RECORDS FOR THIS TASK section start
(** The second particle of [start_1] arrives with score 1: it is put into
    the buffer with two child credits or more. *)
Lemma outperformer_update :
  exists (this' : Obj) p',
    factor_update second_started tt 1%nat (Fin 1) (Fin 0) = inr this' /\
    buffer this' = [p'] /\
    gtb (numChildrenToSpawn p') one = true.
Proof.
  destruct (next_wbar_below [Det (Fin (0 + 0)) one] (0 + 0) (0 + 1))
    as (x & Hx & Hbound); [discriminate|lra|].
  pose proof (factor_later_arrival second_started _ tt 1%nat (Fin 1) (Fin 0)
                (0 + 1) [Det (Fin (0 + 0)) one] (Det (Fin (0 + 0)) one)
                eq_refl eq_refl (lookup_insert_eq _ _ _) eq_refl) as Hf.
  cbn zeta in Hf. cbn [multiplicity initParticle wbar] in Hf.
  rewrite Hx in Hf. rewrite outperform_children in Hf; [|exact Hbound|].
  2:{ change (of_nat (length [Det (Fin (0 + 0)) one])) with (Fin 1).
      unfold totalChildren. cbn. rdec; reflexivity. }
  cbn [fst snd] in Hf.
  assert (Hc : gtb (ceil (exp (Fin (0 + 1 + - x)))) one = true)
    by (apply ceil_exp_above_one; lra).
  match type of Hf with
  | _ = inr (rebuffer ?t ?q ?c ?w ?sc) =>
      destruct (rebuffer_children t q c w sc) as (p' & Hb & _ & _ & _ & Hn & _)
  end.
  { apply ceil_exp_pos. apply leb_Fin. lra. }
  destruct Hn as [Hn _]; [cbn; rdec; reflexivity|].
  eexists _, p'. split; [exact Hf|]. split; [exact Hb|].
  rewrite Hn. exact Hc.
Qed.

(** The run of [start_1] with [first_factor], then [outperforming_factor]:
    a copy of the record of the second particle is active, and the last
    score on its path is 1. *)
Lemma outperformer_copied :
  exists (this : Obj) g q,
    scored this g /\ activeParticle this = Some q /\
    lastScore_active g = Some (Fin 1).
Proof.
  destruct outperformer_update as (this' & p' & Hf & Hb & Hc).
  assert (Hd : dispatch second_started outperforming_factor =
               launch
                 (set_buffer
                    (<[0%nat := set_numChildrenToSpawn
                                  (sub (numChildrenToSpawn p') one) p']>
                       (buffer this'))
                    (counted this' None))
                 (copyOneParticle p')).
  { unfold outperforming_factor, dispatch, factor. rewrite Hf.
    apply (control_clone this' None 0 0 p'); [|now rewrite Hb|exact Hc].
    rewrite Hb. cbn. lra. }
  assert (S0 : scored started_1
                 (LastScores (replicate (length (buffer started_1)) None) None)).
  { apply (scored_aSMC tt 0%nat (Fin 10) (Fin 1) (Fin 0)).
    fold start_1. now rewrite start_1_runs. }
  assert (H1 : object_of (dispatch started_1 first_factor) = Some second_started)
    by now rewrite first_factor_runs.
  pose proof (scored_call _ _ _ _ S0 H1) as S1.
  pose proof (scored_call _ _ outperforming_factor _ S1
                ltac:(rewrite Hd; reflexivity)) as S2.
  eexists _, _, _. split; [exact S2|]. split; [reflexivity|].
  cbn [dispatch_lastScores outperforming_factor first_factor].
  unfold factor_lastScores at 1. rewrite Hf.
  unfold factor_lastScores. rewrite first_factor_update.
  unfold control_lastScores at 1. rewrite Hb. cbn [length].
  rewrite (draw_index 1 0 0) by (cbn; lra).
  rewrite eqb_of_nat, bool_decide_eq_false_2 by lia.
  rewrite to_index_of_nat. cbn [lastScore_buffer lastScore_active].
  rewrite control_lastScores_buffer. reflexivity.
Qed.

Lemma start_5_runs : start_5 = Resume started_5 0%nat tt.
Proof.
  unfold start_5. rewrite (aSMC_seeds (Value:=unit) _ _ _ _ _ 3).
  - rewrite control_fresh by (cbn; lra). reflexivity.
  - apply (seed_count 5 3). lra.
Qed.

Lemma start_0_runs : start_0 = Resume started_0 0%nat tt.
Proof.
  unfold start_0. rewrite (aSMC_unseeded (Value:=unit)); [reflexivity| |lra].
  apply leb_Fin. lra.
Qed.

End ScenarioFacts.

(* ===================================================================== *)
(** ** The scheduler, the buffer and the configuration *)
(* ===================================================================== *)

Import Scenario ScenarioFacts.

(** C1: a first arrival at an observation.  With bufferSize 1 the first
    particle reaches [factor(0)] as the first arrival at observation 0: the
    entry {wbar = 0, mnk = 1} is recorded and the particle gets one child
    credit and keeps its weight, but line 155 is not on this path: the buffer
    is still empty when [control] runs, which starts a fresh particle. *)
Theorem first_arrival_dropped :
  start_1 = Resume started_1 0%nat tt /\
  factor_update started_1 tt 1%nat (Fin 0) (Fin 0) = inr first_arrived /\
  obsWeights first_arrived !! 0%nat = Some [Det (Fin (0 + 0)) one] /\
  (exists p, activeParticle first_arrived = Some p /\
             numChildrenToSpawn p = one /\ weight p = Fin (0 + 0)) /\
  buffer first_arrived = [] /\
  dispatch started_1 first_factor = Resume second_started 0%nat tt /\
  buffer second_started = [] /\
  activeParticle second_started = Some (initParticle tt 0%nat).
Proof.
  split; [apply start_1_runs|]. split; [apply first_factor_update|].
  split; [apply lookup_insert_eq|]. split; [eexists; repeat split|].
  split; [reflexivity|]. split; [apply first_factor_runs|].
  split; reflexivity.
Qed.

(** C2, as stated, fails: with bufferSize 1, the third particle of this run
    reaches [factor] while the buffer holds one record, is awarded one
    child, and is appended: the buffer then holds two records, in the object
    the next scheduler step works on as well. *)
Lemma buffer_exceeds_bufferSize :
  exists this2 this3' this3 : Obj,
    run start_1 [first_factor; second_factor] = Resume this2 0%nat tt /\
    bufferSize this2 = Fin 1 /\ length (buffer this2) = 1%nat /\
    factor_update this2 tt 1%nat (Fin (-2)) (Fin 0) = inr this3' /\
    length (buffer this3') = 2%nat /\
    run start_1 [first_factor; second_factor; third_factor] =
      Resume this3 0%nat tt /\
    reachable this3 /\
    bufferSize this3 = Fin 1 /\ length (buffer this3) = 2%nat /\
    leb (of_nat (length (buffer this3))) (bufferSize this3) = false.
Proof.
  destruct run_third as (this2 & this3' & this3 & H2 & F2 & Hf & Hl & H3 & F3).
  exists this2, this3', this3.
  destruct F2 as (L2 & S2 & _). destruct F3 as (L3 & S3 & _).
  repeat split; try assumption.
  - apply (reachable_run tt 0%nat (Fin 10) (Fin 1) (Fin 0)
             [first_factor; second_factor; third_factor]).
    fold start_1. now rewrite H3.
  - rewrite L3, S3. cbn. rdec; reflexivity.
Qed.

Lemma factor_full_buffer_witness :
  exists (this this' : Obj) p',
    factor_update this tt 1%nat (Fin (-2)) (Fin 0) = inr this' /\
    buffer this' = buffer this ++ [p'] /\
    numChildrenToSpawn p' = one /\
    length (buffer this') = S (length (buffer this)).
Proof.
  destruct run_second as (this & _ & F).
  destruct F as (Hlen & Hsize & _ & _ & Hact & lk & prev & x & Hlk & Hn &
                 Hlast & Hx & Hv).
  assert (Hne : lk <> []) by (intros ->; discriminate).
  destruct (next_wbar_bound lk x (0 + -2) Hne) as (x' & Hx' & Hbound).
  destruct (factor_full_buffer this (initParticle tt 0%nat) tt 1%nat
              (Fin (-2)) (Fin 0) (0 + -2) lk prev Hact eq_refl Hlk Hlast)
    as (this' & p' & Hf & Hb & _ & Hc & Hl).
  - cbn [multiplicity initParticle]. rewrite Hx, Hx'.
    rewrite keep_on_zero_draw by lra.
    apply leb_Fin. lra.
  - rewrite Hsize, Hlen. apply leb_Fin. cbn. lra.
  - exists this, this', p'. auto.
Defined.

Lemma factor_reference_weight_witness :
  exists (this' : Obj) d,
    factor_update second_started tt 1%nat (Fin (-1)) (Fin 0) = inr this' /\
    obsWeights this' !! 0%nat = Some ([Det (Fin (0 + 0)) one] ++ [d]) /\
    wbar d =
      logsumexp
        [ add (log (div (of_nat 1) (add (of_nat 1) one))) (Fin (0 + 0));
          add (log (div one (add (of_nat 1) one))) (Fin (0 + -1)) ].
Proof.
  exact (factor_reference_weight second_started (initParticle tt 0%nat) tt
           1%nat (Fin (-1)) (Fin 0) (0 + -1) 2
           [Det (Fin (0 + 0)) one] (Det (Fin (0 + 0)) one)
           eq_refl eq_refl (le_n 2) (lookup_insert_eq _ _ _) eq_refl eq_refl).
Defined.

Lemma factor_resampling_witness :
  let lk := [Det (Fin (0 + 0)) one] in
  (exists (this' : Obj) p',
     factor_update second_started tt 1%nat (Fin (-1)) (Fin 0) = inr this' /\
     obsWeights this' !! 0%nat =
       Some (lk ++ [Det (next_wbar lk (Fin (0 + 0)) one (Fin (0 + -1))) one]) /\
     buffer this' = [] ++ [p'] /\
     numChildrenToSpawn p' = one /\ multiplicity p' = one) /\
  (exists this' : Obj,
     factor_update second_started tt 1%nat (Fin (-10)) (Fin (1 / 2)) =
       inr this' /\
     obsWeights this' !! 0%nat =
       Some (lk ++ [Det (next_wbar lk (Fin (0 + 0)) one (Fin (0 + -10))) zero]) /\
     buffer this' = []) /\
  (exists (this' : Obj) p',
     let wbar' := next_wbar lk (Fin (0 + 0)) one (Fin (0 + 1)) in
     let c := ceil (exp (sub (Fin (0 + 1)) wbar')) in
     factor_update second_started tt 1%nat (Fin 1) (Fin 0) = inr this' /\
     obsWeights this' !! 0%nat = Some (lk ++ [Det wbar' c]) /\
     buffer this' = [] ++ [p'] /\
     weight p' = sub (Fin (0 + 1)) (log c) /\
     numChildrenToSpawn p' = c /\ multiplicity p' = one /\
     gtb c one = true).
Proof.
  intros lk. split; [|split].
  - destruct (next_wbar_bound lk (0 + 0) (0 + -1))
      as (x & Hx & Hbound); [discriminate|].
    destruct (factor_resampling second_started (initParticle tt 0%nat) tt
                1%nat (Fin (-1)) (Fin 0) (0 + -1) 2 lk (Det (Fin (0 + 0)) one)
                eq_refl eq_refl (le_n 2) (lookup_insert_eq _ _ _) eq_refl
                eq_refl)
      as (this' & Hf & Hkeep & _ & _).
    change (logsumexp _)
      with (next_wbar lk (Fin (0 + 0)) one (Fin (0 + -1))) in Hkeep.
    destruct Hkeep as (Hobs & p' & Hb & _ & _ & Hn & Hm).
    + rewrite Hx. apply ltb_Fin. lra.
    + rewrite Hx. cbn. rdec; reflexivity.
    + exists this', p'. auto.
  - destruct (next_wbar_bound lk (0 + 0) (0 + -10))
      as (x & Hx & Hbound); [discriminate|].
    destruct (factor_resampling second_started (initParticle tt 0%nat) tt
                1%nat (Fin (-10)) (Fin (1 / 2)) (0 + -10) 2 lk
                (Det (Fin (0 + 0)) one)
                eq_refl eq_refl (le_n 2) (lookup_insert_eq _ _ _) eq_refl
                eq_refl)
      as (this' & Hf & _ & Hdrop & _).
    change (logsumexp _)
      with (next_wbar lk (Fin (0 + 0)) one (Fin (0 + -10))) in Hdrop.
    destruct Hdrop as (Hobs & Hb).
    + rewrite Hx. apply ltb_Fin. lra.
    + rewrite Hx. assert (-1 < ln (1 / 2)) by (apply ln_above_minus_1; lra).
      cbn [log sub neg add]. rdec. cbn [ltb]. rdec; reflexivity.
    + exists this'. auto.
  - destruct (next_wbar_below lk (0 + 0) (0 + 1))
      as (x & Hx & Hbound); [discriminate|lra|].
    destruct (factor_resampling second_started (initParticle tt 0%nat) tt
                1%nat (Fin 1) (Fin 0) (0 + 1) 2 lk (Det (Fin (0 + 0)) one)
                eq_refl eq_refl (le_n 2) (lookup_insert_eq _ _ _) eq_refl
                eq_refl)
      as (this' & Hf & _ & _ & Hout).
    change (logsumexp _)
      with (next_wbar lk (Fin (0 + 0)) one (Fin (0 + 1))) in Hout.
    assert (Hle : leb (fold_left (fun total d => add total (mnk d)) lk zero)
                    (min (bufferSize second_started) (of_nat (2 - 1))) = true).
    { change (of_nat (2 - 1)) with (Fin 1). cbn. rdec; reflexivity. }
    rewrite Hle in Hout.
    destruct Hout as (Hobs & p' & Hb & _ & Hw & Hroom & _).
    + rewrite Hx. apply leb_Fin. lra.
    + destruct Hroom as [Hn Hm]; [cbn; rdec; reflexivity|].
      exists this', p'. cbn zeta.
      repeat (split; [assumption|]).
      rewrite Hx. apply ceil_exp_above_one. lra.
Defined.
RECORDS FOR THIS TASK section end
§ **ABOUT THIS EXERCISE**
Print exactly the lines from the beginning of the entries through the line with "(0 + 1) [Det". Output nothing more.

§ **EXERCISE RESPONSE**
(** The second particle of [start_1] arrives with score 1: it is put into
    the buffer with two child credits or more. *)
Lemma outperformer_update :
  exists (this' : Obj) p',
    factor_update second_started tt 1%nat (Fin 1) (Fin 0) = inr this' /\
    buffer this' = [p'] /\
    gtb (numChildrenToSpawn p') one = true.
Proof.
  destruct (next_wbar_below [Det (Fin (0 + 0)) one] (0 + 0) (0 + 1))
    as (x & Hx & Hbound); [discriminate|lra|].
  pose proof (factor_later_arrival second_started _ tt 1%nat (Fin 1) (Fin 0)
                (0 + 1) [Det (Fin (0 + 0)) one] (Det (Fin (0 + 0)) one)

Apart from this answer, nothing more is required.